Why do we need time in green space?  One explanation from Dr William Bird, a UK-based GP and health consultant to various public bodies, is that modern humans still have the physiology of hunter-gatherers.  We have existed in our current physcial form for about 200,000 years.  We invented agriculture only about 10,000 years ago, compulsory schooling 400 years ago and industry even more recently.  Our culture has evolved ahead of our minds and bodies, that were designed for different times.  We are animals that are designed to play, learn and work best outdoors, in an environment where carbohydrates are scarce but physical activity is plentiful.

So how is green space beneficical to modern children?  The answers are simple and intuitive.  Green space promotes physical movement, and such exercise is a wonderdrug, preventative of a dizzying array of health problems from diabetes to dementia.  71% of us think we get enough exercise, but half of us are mistaken in this: an estimated 31% of the UK get the exercise we need.  Childhood obesity has doubled in 20 years.  Proximity to green space is a significant determiner of longevity and reduces health inequalities, with low income earners in the greenest places living as long as middle income earners in the least green places. 

There is also a green agenda in mental health policy.  MIND published its' 'Ecotherapy' report in 2007, suggesting that doctors should prescribe green exercise as a treatment for mild depression, their research having shown it to be at least as effective as antipressants and therapy.  Gardening, country walks and conservation work scored far higher than indoor forms of exercise, with participants reporting lower stress, higher self-esteem and a heightened sense of meaning and purpose.  The UK currently spends about £300 million on antipressant prescriptions every year.

Green space can have a big impact on public wellbeing, as a less tangible but more spiritual need.  The concept of 'biophilia' suggests that we are most at home when surrounded by other forms of life.  Hosptial rooms with views of greenery have higher recovery rates than those without them.  We feel more human when we are among other plants and animals:  as hunter-gatherers, we are hard-wired to feel at home in the natural world, and abilities to understand, predict and exploit it have been naturally selected over millennia.  Our culture labels the man-made as artificial, yet in truth we are a part of nature rather than separate from it: wildness is within us.
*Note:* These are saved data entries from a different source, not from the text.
(** What may be said next: nothing after the end, and with a content-length
    not more than it, and the end where it is reached. *)
Definition polite (sp : speech) (d : bytes) (end_ : bool) : Prop :=
  SendStream.ended (sp_stream sp) = false /\ ended_by (sp_said sp) = false /\
  match framing_of sp with
  | LimitWrite.ChunkedEncoder => zlen d < Coding.max_chunk
  | LimitWrite.ContentLength v =>
      let total := zlen (data_of (sp_said sp)) + zlen d in
      total <= ContentLengthWrite.limit v /\ (end_ = true -> total = ContentLengthWrite.limit v)
  | LimitWrite.NoBody => d = []
  end.

(** Pieces said politely. *)
Definition only_last_ends said : Prop :=
  exists ds, said = (., false) <$> ds \/ exists d, said = ((., false) <$> ds) ++ [(d, true)].
Definition proper l said : Prop :=
  only_last_ends said /\
  match l with
  | LimitWrite.ChunkedEncoder => Forall (fun p => zlen p.1 < Coding.max_chunk) said
  | LimitWrite.ContentLength v => zlen (data_of said) <= ContentLengthWrite.limit v /\
      (ended_by said = true -> zlen (data_of said) = ContentLengthWrite.limit v)
  | LimitWrite.NoBody => data_of said = []
  end.

Lemma data_of_app s1 s2 : data_of (s1 ++ s2) = data_of s1 ++ data_of s2.
Proof. unfold data_of. by rewrite fmap_app, concat_app. Qed.
Lemma data_of_one d end_ : data_of [(d, end_)] = d.
Proof. apply app_nil_r. Qed.
Lemma ended_by_app s1 s2 : ended_by (s1 ++ s2) = ended_by s1 || ended_by s2.
Proof. apply existsb_app. Qed.

Lemma ended_by_false (ds : list bytes) : ended_by ((., false) <$> ds) = false.
Proof. by induction ds. Qed.

Lemma only_last_ends_snoc said d end_ : only_last_ends said -> ended_by said = false -> only_last_ends (said ++ [(d, end_)]).
Proof.
  intros (ds & [-> |(d' & ->)]) He.
  - destruct end_; [exists ds; right; eauto|]. exists (ds ++ [d]). left. by rewrite fmap_app.
  - rewrite ended_by_app in He. simpl in He. by rewrite orb_true_r in He.
Qed.

Lemma proper_polite sp d end_ : proper (framing_of sp) (sp_said sp) -> polite sp d end_ ->
  proper (framing_of sp) (sp_said sp ++ [(d, end_)]).
Proof.
  intros [Ho Hp] (_ & He & Hd). split; [by apply only_last_ends_snoc|].
  rewrite data_of_app, data_of_one, ended_by_app, He. destruct (framing_of sp) as [|v|].
  - apply Forall_app. split; [done|by constructor].
  - rewrite zlen_app. simpl. rewrite orb_false_r. exact Hd.
  - by rewrite Hp, Hd.
Qed.

(** A front of what was said: not ended, or all of it. *)
Lemma only_last_ends_front said said' : only_last_ends said -> said' `prefix_of` said ->
  only_last_ends said' /\ (ended_by said' = true -> said' = said).
Proof.
  intros (ds & Hs) [k Hk].
  assert (Hfront : forall ds' k' : list piece, (., false) <$> ds = ds' ++ k' -> only_last_ends ds' /\ ended_by ds' = false).
  { intros ds' k' E. apply fmap_app_inv in E as (a & b & -> & _ & _). split; [by exists a; left|apply ended_by_false]. }
  destruct Hs as [-> |(d & ->)].
  - destruct (Hfront said' k) as [? ->]; done.
  - destruct (decide (k = [])) as [->|Hne]; [rewrite app_nil_r in Hk; subst; split; [exists ds; right; eauto|done]|].
    destruct (exists_last Hne) as (k' & x & ->). rewrite app_assoc in Hk. apply app_inj_tail in Hk as [Hk _].
    destruct (Hfront said' k') as [? ->]; done.
Qed.

Lemma proper_front l said said' : proper l said -> said' `prefix_of` said -> proper l said'.
Proof.
  intros [Ho Hp] Hpre. destruct (only_last_ends_front _ _ Ho Hpre) as [Ho' He]. split; [done|]. destruct Hpre as [k Hk].
  destruct l as [|v|].
  - rewrite Hk in Hp. by apply Forall_app in Hp as [? _].
  - destruct (ended_by said') eqn:E; [rewrite He by done; rewrite He in E by done; by rewrite E in Hp|].
    split; [|done]. rewrite Hk, data_of_app, zlen_app in Hp. zlen_facts. lia.
  - rewrite Hk, data_of_app in Hp. by apply app_nil in Hp as [? _].
Qed.

(** The framing of pieces said politely. *)
Lemma proper_says l said : proper l said -> (forall v, l = LimitWrite.ContentLength v -> ContentLengthWrite.limit v <= u64_max) ->
  says l (data_of (put_of l said)) (data_of said) (ended_by said).
Proof.
  intros [(ds & Ho) Hp] Hmax. unfold data_of at 1, put_of. destruct l as [|v|]; simpl.
  - exists (fst <$> said). split; [by rewrite Forall_fmap|]. split; [done|].
    assert (Hds : forall es : list bytes, concat (fst <$> (put_piece LimitWrite.ChunkedEncoder <$> ((., false) <$> es))) = es ≫= Coding.coded).
    { induction es as [|e es IH]; [done|]. rewrite bind_cons, <- IH. simpl. by rewrite app_nil_r. }
    assert (Hfst : forall es : list bytes, fst <$> ((., false) <$> es) = es).
    { induction es as [|e es IH]; [done|]. simpl. by f_equal. }
    destruct Ho as [-> |(d & ->)].
    + by rewrite ended_by_false, Hds, Hfst, app_nil_r.
    + rewrite ended_by_app. simpl. rewrite orb_true_r, !fmap_app, concat_app, Hds, Hfst, bind_app. simpl.
      by rewrite !app_nil_r, app_assoc.
  - split; [|split; [by apply Hmax|done]]. unfold data_of. clear. induction said as [|[d e] said IH]; [done|].
    simpl in *. f_equal; [by destruct e; rewrite app_nil_r|exact IH].
  - split; [|done]. clear. induction said as [|[d e] said IH]; [done|]. simpl. by destruct e.
Qed.
End Speech.

(** ** What the connection takes *)

Section Taking.
Implicit Types (c : body_chan) (o : gmap chan_id body_chan).

(** Senders never see the end of a channel before its receiver is gone. *)
Definition open_ok c : Prop := Mpsc.receivers c <> 0%nat -> Inner.ended (Mpsc.inner c) = false.

(** [l] was taken from the channel; the receiver may be dropped. *)
Definition takes (l : list piece) c c' : Prop :=
  (exists q, queue_of c = l ++ q /\ (queue_of c' = q \/ queue_of c' = [] /\ Mpsc.receivers c' = 0%nat)) /\
  (Mpsc.receivers c = 0%nat -> Mpsc.receivers c' = 0%nat) /\ (open_ok c -> open_ok c').

(** So for all channels of bodies. *)
Definition draws (f : chan_id -> list piece) o o' : Prop :=
  (forall id, o !! id = None -> f id = []) /\
  forall id c, o !! id = Some c -> exists c', o' !! id = Some c' /\ takes (f id) c c'.

Definition nothing (_ : chan_id) : list piece := [].
Abbreviation calm := (draws nothing).

Lemma takes_refl c : takes [] c c.
Proof. split; [exists (queue_of c); auto|done]. Qed.

Lemma takes_trans l1 l2 c1 c2 c3 : takes l1 c1 c2 -> takes l2 c2 c3 -> takes (l1 ++ l2) c1 c3.
Proof.
  intros ((q1 & E1 & H1) & R1 & O1) ((q2 & E2 & H2) & R2 & O2). split; [|auto]. destruct H1 as [H1|[H1 Hr]].
  - exists q2. by rewrite E1, <- app_assoc, <- E2, H1.
  - rewrite H1 in E2. symmetry in E2. apply app_nil in E2 as [-> ->]. exists q1. rewrite app_nil_r.
    split; [done|]. right. split; [by destruct H2 as [|[? _]]|auto].
Qed.

Lemma takes_pop c v q : queue_of c = v :: q -> takes [v] c (pop c).
Proof. intros E. split; [|done]. exists q. split; [done|]. left. unfold pop, queue_of in *. simpl. by rewrite E. Qed.

Lemma takes_close_rx c : takes [] c (close_rx c).
Proof.
  unfold close_rx. split; [|split].
  - exists (queue_of c). split; [done|]. unfold queue_of. simpl. case_decide as E; [right; simpl; split; [done|lia]|by left].
  - simpl. lia.
  - unfold open_ok. simpl. case_decide; simpl; [lia|]. intros Ho ?. apply Ho. lia.
Qed.

Lemma takes_same c c' : queue_of c' = queue_of c -> Mpsc.receivers c' = Mpsc.receivers c ->
  Inner.ended (Mpsc.inner c') = Inner.ended (Mpsc.inner c) -> takes [] c c'.
Proof. intros Eq Er Ee. unfold takes, open_ok. rewrite Eq, Er, Ee. split; [exists (queue_of c); auto|done]. Qed.

Lemma draws_trans f g h o1 o2 o3 : draws f o1 o2 -> draws g o2 o3 -> (forall id, h id = f id ++ g id) ->
  (forall id, o1 !! id = None -> g id = []) -> draws h o1 o3.
Proof.
  intros [F1 D1] [F2 D2] Hh Hg. split; [intros id Hid; rewrite Hh, F1, Hg by done; done|].
  intros id c Hc. destruct (D1 id c Hc) as (c2 & Hc2 & T1), (D2 id c2 Hc2) as (c3 & ? & T2).
  exists c3. split; [done|]. rewrite Hh. by eapply takes_trans.
Qed.

#[export] Instance calm_preorder : PreOrder calm.
Proof.
  split; [intros o; split; [done|]; intros id c ?; exists c; split; [done|apply takes_refl]|].
  intros o1 o2 o3 H1 H2. eapply draws_trans; [exact H1|exact H2|done|done].
Qed.

(** One channel changes. *)
Definition from_one (id : chan_id) (l : list piece) : chan_id -> list piece := fun j => if decide (j = id) then l else [].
So outdoor learning is one way in which educators can respond to this situation, and help to create happier, healthier children with a more balanced relationship with the natural world.  A growing body of research, mostly from the US, is also suggesting that green time can enhance children's performance and atainment in school.  Children who spend time in green space experience fewer symptoms of ADHD.  Children with three years of regular outdoor learning achieve higher scores in maths, reading, wrting, listening and thinking skills:  significantly, their attendance and concentration are also much better.  There is a campaign for a daily 'green hour' based on the claim that it aids 'learning readiness'.

Research in the UK on the acclaimed Forest School system, introduced from Scandinavia, found that pupils who do their lessons in a wood once a week, enjoy more confidence, better social skills, can concentrate for longer and have more developed motor skills and language abilities than their indoor peers.  Forest School is an approach that any school can take up over time, and is probably the most systematic and robust educational vehicle we have for re-connecting our children with the real world around them.  The teachers I know who have trained as Forest School leaders are passionately vocal about its merits.

Why outdoor learning? Because schools have an opportunity to redress the imbalance in children's lives, and to be part of the solution to nature-deficit-disorder, along with better urban design and public policy.  Because outdoor learning creates happier and healthier children who do better at school and in life.  Because it is a powerful tool that any teacher can take up and use in their practice.  Because sometimes it's obvious that children in a building are like fish out of water, and it's hard to learn when you're drowning.